Wenn diese statt über jeden Einbruch und Diebstahl über jede Fahrt mit dem SUV oder jede Flugreise als Gefahr für die Sicherheit des ökologischen Gleichgewichts und über jeden zu niedrigen Lohn als Verstoß gegen die wünschenswerte Ordnung berichten würde, sähe die Welt vielleicht etwas anders aus.

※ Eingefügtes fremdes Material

(** * Verification of the zkLogin background core (src/src/popup/main.tsx,
      src/src/shared/storage.ts, src/src/shared/encoding.ts).

    Shallow embedding: BigInt values are [Z]; JavaScript strings are lists of
    UTF-16 code units ([list Z]) where their characters matter and
    [String.string] where they are opaque messages; the asynchronous code is
    written as explicit state passing over a small error/state monad. *)

From Stdlib Require Import ZArith List Lia String Ascii Bool DecimalString QArith Qround Permutation Sorted.
Set Warnings "-register-all".

Import ListNotations.
Open Scope Z_scope.

(* ------------------------------------------------------------------------- *)
(** ** Field reduction of the salt (main.tsx, normalizeToField) *)

Module Field.

(** [FIELD_MODULUS_BN254]. *)
Definition FIELD_MODULUS_BN254 : Z :=
  21888242871839275222246405745257275088548364400416034343698204186575808495617.

(** JavaScript's BigInt [%] truncates towards zero: [Z.rem]. *)
Definition normalizeToField (x : Z) : Z :=
  let n := Z.rem x FIELD_MODULUS_BN254 in
  if n =? 0 then 1 else n.

End Field.

(* ------------------------------------------------------------------------- *)
(** ** Base64 persistence format (shared/encoding.ts)

    [btoa] and [atob] are the platform's forgiving-base64 encode and decode
    (HTML standard, RFC 4648 section 4); they are written out here. A string is
    its list of UTF-16 code units; a thrown DOMException is [None]. *)

Module Encoding.

Definition b64_char (v : Z) : Z :=
  if v <? 26 then 65 + v
  else if v <? 52 then 97 + (v - 26)
  else if v <? 62 then 48 + (v - 52)
  else if v =? 62 then 43 else 47.

Definition b64_val (c : Z) : option Z :=
  if (65 <=? c) && (c <=? 90) then Some (c - 65)
  else if (97 <=? c) && (c <=? 122) then Some (c - 71)
  else if (48 <=? c) && (c <=? 57) then Some (c + 4)
  else if c =? 43 then Some 62
  else if c =? 47 then Some 63
  else None.

(** Encode: every three octets form a 24-bit group cut into four sextets;
    a final group of one or two octets is padded with [=] (code 61). *)
Fixpoint b64_encode (bs : list Z) : list Z :=
  match bs with
  | a :: b :: c :: rest =>
      let n := a * 2^16 + b * 2^8 + c in
      map b64_char [n / 2^18; (n / 2^12) mod 64; (n / 2^6) mod 64; n mod 64]
        ++ b64_encode rest
  | [a; b] =>
      let n := a * 2^16 + b * 2^8 in
      map b64_char [n / 2^18; (n / 2^12) mod 64; (n / 2^6) mod 64] ++ [61]
  | [a] =>
      let n := a * 2^16 in
      map b64_char [n / 2^18; (n / 2^12) mod 64] ++ [61; 61]
  | [] => []
  end.

(** [btoa]: throws InvalidCharacterError on a code unit above 255. *)
Definition btoa (s : list Z) : option (list Z) :=
  if forallb (fun c => (0 <=? c) && (c <=? 255)) s then Some (b64_encode s) else None.

Definition is_ascii_whitespace (c : Z) : bool :=
  (c =? 9) || (c =? 10) || (c =? 12) || (c =? 13) || (c =? 32).

(** Remove one or two trailing [=]. *)
Definition strip_padding (s : list Z) : list Z :=
  match rev s with
  | x :: r1 =>
      if x =? 61 then
        match r1 with
        | y :: r2 => if y =? 61 then rev r2 else rev r1
        | [] => rev r1
        end
      else s
  | [] => s
  end.

Fixpoint traverse_val (s : list Z) : option (list Z) :=
  match s with
  | [] => Some []
  | c :: s' =>
      match b64_val c, traverse_val s' with
      | Some v, Some vs => Some (v :: vs)
      | _, _ => None
      end
  end.

(** The sextet buffer: 24 bits give three octets; 18 bits drop two bits and
    give two octets; 12 bits drop four bits and give one octet. *)
Fixpoint decode_sextets (vs : list Z) : list Z :=
  match vs with
  | w :: x :: y :: z :: rest =>
      let n := w * 2^18 + x * 2^12 + y * 2^6 + z in
      [n / 2^16; (n / 2^8) mod 256; n mod 256] ++ decode_sextets rest
  | [w; x; y] =>
      let n := (w * 2^12 + x * 2^6 + y) / 4 in
      [n / 2^8; n mod 256]
  | [w; x] =>
      let n := (w * 2^6 + x) / 16 in
      [n]
  | _ => []
  end.

(** [atob]: forgiving-base64 decode. *)
Definition atob (s : list Z) : option (list Z) :=
  let s1 := filter (fun c => negb (is_ascii_whitespace c)) s in
  let s2 := if Nat.eqb (Nat.modulo (List.length s1) 4) 0 then strip_padding s1 else s1 in
  if Nat.eqb (Nat.modulo (List.length s2) 4) 1 then None
  else match traverse_val s2 with
       | Some vs => Some (decode_sextets vs)
       | None => None
       end.
(** * zerotier-qt: the controller layer of [main.py]

    A shallow embedding of the controller functions of the Qt front-end
    ([get_token], [get_status], [change_config], [is_on_network],
    [join_network], [get_interface_state], [leave_network],
    [toggle_interface], [setup_auth_token], [about_window] and
    [MainWindow.refresh_networks]) together with the Python built-ins
    they rely on, followed by the properties of the specification that
    are settled against them.

    Conventions.  Python [str] and [bytes] are both Rocq [string]s over
    7-bit characters; a dynamically typed Python value (what [json.loads]
    returns, or the untyped [value] argument of [change_config]) is a
    [value]; floats are not modelled.  Everything outside the program
    (files, external commands, the answers a user gives to a dialog) is
    an [env], a function of the history of effects so far, so that each
    call observes a possibly different outside world.  A controller
    function is a computation in [M]: it passes the process [state]
    (the cached token, the trace of effects, the two widgets of the main
    window) and returns a value or raises.  [json.loads] is a parameter
    of the development: every statement holds for any decoder. *)

From Stdlib Require Import ZArith Ascii String List Bool Lia.
From stdpp Require Import base tactics option list strings gmap pretty.

Local Open Scope string_scope.
Local Open Scope Z_scope.

(** ** Python built-ins *)

Module Py.

(** [str.isspace] on a single ASCII character: TAB, LF, VT, FF, CR,
    FS, GS, RS, US and SPACE. *)
Definition isspace (c : ascii) : bool :=
  let n := nat_of_ascii c in
  ((9 <=? n)%nat && (n <=? 13)%nat) || ((28 <=? n)%nat && (n <=? 32)%nat).

Fixpoint lstrip (s : string) : string :=
  match s with
  | String c s' => if isspace c then lstrip s' else s
  | EmptyString => EmptyString
  end.

(** Removes the trailing white space; [None] stands for a string that
    is white space only. *)
Fixpoint rstrip_aux (s : string) : option string :=
  match s with
  | EmptyString => None
  | String c s' =>
      match rstrip_aux s' with
      | Some t => Some (String c t)
      | None => if isspace c then None else Some (String c EmptyString)
      end
  end.

Definition rstrip (s : string) : string := default EmptyString (rstrip_aux s).

(** [s.strip()] *)
Definition strip (s : string) : string := rstrip (lstrip s).

(** [s.split()] with no separator: the maximal runs of characters that
    are not white space, in order.  [cur] is the run being read,
    most recent character first. *)
Fixpoint split_from (cur : list ascii) (s : string) : list string :=
  match s with
  | EmptyString =>
      match cur with
      | [] => []
      | _ => [string_of_list_ascii (rev cur)]
      end
  | String c s' =>
      if isspace c then
        match cur with
        | [] => split_from [] s'
        | _ => string_of_list_ascii (rev cur) :: split_from [] s'
        end
      else split_from (c :: cur) s'
  end.
(** C6. [parse_line_to_packet] catches [json.JSONDecodeError] and
    nothing else.  On the line  {"a":11...1}  with 4301 digits the
    decoder raises [ValueError] and the parser raises it too, instead of
    returning a packet or none.  For every decoder and line, an
    exception of the decoder on the candidate text that is not a
    [JSONDecodeError] leaves the parser, and the parser raises nothing
    else. *)
Theorem parse_line_to_packet_raises_decoder_error :
  parse_line_to_packet int_limit_json_loads line_huge_int
    = Raise (OtherException "ValueError") /\
  ~ (parse_line_to_packet int_limit_json_loads line_huge_int = Ok None \/
     exists pkt,
       parse_line_to_packet int_limit_json_loads line_huge_int = Ok (Some pkt)) /\
  (forall json_loads line t e,
     _extract_json_text line = Some t ->
     json_loads t = Raise e -> e <> JSONDecodeError ->
     parse_line_to_packet json_loads line = Raise e) /\
  (forall json_loads line e,
     parse_line_to_packet json_loads line = Raise e ->
     e <> JSONDecodeError /\
     exists t, _extract_json_text line = Some t /\ json_loads t = Raise e).
Proof.
  assert (Hraise : parse_line_to_packet int_limit_json_loads line_huge_int
                   = Raise (OtherException "ValueError")).
  { apply (parse_line_to_packet_propagates _ _ text_huge_int);
      [vm_compute; reflexivity|vm_compute; reflexivity|discriminate]. }
  split; [exact Hraise|]. split; [|split].
  - rewrite Hraise. intros [H|(pkt & H)]; discriminate H.
  - exact parse_line_to_packet_propagates.
  - intros json_loads line e. rewrite parse_line_to_packet_eq.
    destruct (_extract_json_text line) as [t|]; [|discriminate].
    destruct (json_loads t) as [v|e'] eqn:Hj.
    + destruct v; discriminate.
    + destruct e'; [discriminate|intros [= <-]; split; [discriminate|eauto]..].
Qed.

End ParserFacts.

(* ================================================================== *)
(** * Further properties of the frame codec and the password *)
(* ================================================================== *)

Section FrameMore.
Import Frame PyStr Password.

(** The two password bytes of a frame spell the low 16 bits of the
    password, high byte first. *)
Lemma password_bytes p :
  256 * Z.land (Z.shiftr p 8) 0xFF + Z.land p 0xFF = p mod 65536.
Proof.
  change 0xFF with (Z.ones 8). rewrite !Z.land_ones by lia.
  rewrite Z.shiftr_div_pow2 by lia.
  change (2 ^ 8) with 256. Z.div_mod_to_equations. lia.
Qed.

Lemma land_hi_mod p :
  Z.land (Z.shiftr (p mod 65536) 8) 0xFF = Z.land (Z.shiftr p 8) 0xFF.
Proof.
  change 0xFF with (Z.ones 8). rewrite !Z.land_ones by lia.
  rewrite !Z.shiftr_div_pow2 by lia.
  change (2 ^ 8) with 256. Z.div_mod_to_equations. lia.
Qed.

Lemma land_lo_mod p : Z.land (p mod 65536) 0xFF = Z.land p 0xFF.
Proof.
  change 0xFF with (Z.ones 8). rewrite !Z.land_ones by lia.
  change (2 ^ 8) with 256. Z.div_mod_to_equations. lia.
Qed.

Lemma header_of_mod p opcode :
  header_of (p mod 65536) opcode = header_of p opcode.
Proof. unfold header_of. now rewrite land_hi_mod, land_lo_mod. Qed.

Lemma _frame_opcode_error password opcode content :
  ~ 0 <= opcode < 256 -> _frame password opcode content = None.
Proof.
  intros Hop.
  assert (Hf : is_byte opcode = false).
  { apply not_true_is_false. now rewrite is_byte_spec. }
  unfold _frame, byte_seq. cbn [forallb]. rewrite Hf.
  now rewrite andb_false_l, !andb_false_r.
Qed.

(** X1. [_frame] accepts every integer as password and uses its low 16
    bits only; on a byte-valued content it fails exactly when the
    opcode is outside [range(256)]. *)
Theorem frame_password_low16 (password opcode : Z) (content : list Z)
    (Hbytes : Forall (fun b => 0 <= b < 256) content) :
  _frame password opcode content = _frame (password mod 65536) opcode content /\
  (_frame password opcode content = None <-> ~ 0 <= opcode < 256).
Proof.
  destruct (decide (0 <= opcode < 256)) as [Hop|Hop].
  - rewrite !_frame_eq by easy. rewrite header_of_mod.
    split; [reflexivity|]. split; [discriminate|tauto].
  - rewrite !_frame_opcode_error by easy. tauto.
Qed.

Lemma frame_password_low16_witness :
  _frame (-1) 0x01 [0x01] = _frame ((-1) mod 65536) 0x01 [0x01] /\
  (_frame (-1) 0x01 [0x01] = None <-> ~ 0 <= 0x01 < 256).
Proof.
  apply (frame_password_low16 (-1) 0x01 [0x01]).
  repeat constructor; lia.
Defined.

(** X2. A frame determines the command it was built from: two calls of
    [_frame] that return the same bytes had the same opcode, the same
    content and passwords with the same low 16 bits. *)
Theorem frame_injective (p1 p2 o1 o2 : Z) (c1 c2 f : list Z)
    (H1 : _frame p1 o1 c1 = Some f) (H2 : _frame p2 o2 c2 = Some f) :
  p1 mod 65536 = p2 mod 65536 /\ o1 = o2 /\ c1 = c2.
Proof.
  unfold _frame in H1, H2.
  destruct (byte_seq [0xA1; _; _; o1]) as [h1|] eqn:Hh1; [|discriminate].
  destruct (byte_seq [0xA1; _; _; o2]) as [h2|] eqn:Hh2; [|discriminate].
  cbv zeta in H1, H2.
  destruct (byte_seq [xor_loop (h1 ++ c1); _]) as [t1|] eqn:Ht1; [|discriminate].
  destruct (byte_seq [xor_loop (h2 ++ c2); _]) as [t2|] eqn:Ht2; [|discriminate].
  unfold byte_seq in Hh1, Hh2, Ht1, Ht2.
  destruct (forallb is_byte _) in Hh1; [|discriminate].
  destruct (forallb is_byte _) in Hh2; [|discriminate].
  destruct (forallb is_byte _) in Ht1; [|discriminate].
  destruct (forallb is_byte _) in Ht2; [|discriminate].
  injection Hh1 as <-. injection Hh2 as <-.
  injection Ht1 as <-. injection Ht2 as <-.
  injection H1 as H1. injection H2 as H2. rewrite <- H2 in H1. clear H2.
  simpl in H1. injection H1 as Hhi Hlo Hop Hrest.
  rewrite <- !password_bytes, Hhi, Hlo.
  split; [reflexivity|]. split; [exact Hop|].
  apply (f_equal (@rev Z)) in Hrest. rewrite !rev_app_distr in Hrest.
  simpl in Hrest. injection Hrest as _ Hrest.
  apply (f_equal (@rev Z)) in Hrest. now rewrite !rev_involutive in Hrest.
Qed.

Lemma frame_injective_witness :
  0x04D2 mod 65536 = (0x04D2 + 65536) mod 65536 /\ 0x01 = 0x01 /\ [0x01] = [0x01].
Proof.
  apply (frame_injective 0x04D2 (0x04D2 + 65536) 0x01 0x01 [0x01] [0x01]
           [0xA1; 0x04; 0xD2; 0x01; 0x01; 0x77; 0xAA]); reflexivity.
Defined.

Lemma lxor_cancel_l a x y : Z.lxor a x = Z.lxor a y -> x = y.
Proof.
  intros H. apply (f_equal (Z.lxor a)) in H.
  now rewrite <- !Z.lxor_assoc, Z.lxor_nilpotent, !Z.lxor_0_l in H.
Qed.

Vielleicht könnte man dann ja auch mal kritisch darüber berichten, wieviel Geld in die neue Straßenbahnlinie gesteckt wurde, die eher für TouristInnen als für einen Zuwachs an Mobilität für die Freiburger Bevölkerung gebaut wurde. Damit von dieser Linie und dem Colombi-Hotel der Blick nicht durch Drogenabhängige gestört wird, soll ihr „Käfig“ auch von der östlichen auf die westliche Seite des Colombiparks verlegt werden, obwohl es dort deutlich mehr AnwohnerInnen gibt als am alten Platz. Das zeigt: Wenn AnwohnerInneninteressen mal quer zum Plan für eine touristenfreundliche clean city Freiburg liegen, ignoriert die Stadt sie gerne.

Offenes, tolerantes Freiburg? – Alles Schein, der sich verflüchtigen wird. Freiburg stirbt mit Sicherheit!